I spoke to the chap manning the exit about my concerns but he assured me that it was a fully functioning teleportation device. He spoke with an air of authority and had one of those high-viz jackets on so I believed him. Since then I've been having my doubts so I think I'll have another go next year before coming to a firm conclusion. Try it for yourself and let me know your findings.

I even met my Top Twin on the last day of the festival which capped off an excellent weekend. I was walking past this chap, and I did a double-take - he had the same jacket as me. Amazing story, eh? But it gets better - we started talking and he even had the same name as me. I don't mean he was called the Big Cheese Badger, that would be ridiculous, there is only one Big Cheese Badger. No, I mean his name was the same as the other name I sometimes go by, the ever-so-slightly less exciting one. Anyway, quality chap.

So who's coming next year then? If the teleportation tunnel and the prospect of meeting your top twin doesn't convince you to come then I don't know what will. Oh yeah, maybe all the other great stuff going on there which I have merely alluded to. But I think I'll leave some other sensible reviewer to talk about all that. I'm far too busy at the moment trying to burp the alphabet. Britain's Got Talent here I come.

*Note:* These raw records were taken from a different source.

(* ===== verification/HostProbe.v ===== *)
(** * Host probes: is a machine fit to run workers
    ([src/internal/hostprobe/types.go], [evaluate.go])

    The observation of one host, the operator's gate ([EvaluateColdPilot],
    [EvaluateContainerImageBuild]) and the part of it that runtime admission keeps
    ([HealthyForRuntimeAdmission]). A message is its text without the observed
    numbers. *)

From S2P Require Import Prelude GoText CacheNamespace FleetConfig.

Local Open Scope Z_scope.
Local Open Scope go_scope.

(** ** The observation *)

Record OperatingSystem := {
  OS_ID : string; OS_VersionID : string; OS_PrettyName : string; OS_Kernel : string; OS_Architecture : string;
}.

Record CPU := {
  Logical : Z; PhysicalCores : Z; Sockets : Z; ThreadsPerCore : Z; NUMANodes : Z;
  Load1 : float64; Load5 : float64; Load15 : float64;
}.

Record Memory := {
  Memory_TotalMiB : Z; Memory_AvailableMiB : Z; SwapTotalMiB : Z; SwapFreeMiB : Z; Memory_OOMKillsTotal : Z;
}.

Record PressureWindow := { Avg10 : float64; Avg60 : float64; Avg300 : float64; TotalMicros : Z }.
Record PressureResource := { Some_ : PressureWindow; Full : PressureWindow }.
Record HostPressure := {
  Pressure_Available : bool; Pressure_CPU : PressureResource; Pressure_Memory : PressureResource; Pressure_IO : PressureResource;
}.

Record Filesystem := {
  FS_Source : string; FS_Type : string; FS_TotalMiB : Z; FS_AvailableMiB : Z; FreePercent : Z; FreeInodesPercent : Z;
  Rotational : bool; RotationalKnown : bool;
}.

Record KVM := { KVM_Present : bool; KVM_Accessible : bool; KVM_Nested : bool }.
Record Maintenance := { RebootRequired : bool; SystemState : string; FailedUnits : list string }.
Record SoftwareVersion := { Software_Present : bool; Software_Version : string }.
Record Software := { Software_Incus : SoftwareVersion; Software_Docker : SoftwareVersion }.
Record LegacyRunners := { Listeners : Z; Legacy_Workers : Z }.

Record HostObservation := {
  Host_SchemaVersion : Z; CapturedAt : string; Hostname : string; Host_OperatingSystem : OperatingSystem; Virtualization : string;
  Host_CPU : CPU; Host_Memory : Memory; Host_Pressure : HostPressure; RootFilesystem : Filesystem; Host_KVM : KVM;
  Host_Maintenance : Maintenance; Host_Software : Software; Host_LegacyRunners : LegacyRunners;
}.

Saturday, September 15, 2012

After The Apocalypse

I saw this rather moving True Stories documentary on More4 last year but you can still watch it on 4od.

It focuses on the people of "The Polygon" region of Kazakhstan as they struggle with the consequences of nuclear bomb testing from the Soviet era. One in twenty children are now born with defects. Bibigul is one such resident and she fights for her right to have a child.

I have transcribed below a speech by Bibigul's mother, which I found rather moving; almost primitive but so eloquent at the same time.

It is better to lie under the ground than to be laughed at by people. A figure of fun. Everybody makes fun of me. People on the street. People walking by. It doesn’t matter. It is better to leave this world.

I am angry that I am not lying under the black earth. That is the only thing I am angry about. I want the black earth.

For the last ten to fifteen years they have been chasing me. But forget about me. They have started to chase my daughters now, both of them. Pestering her everywhere.

I am a Polygon victim. She is a Polygon victim too. All she wants is to have a baby. So why don’t they just ignore the fact that she is from the Polygon and just let her give birth.

Watching harrowing documentaries such as this puts most of the problems we have in our comfortable lives into perspective.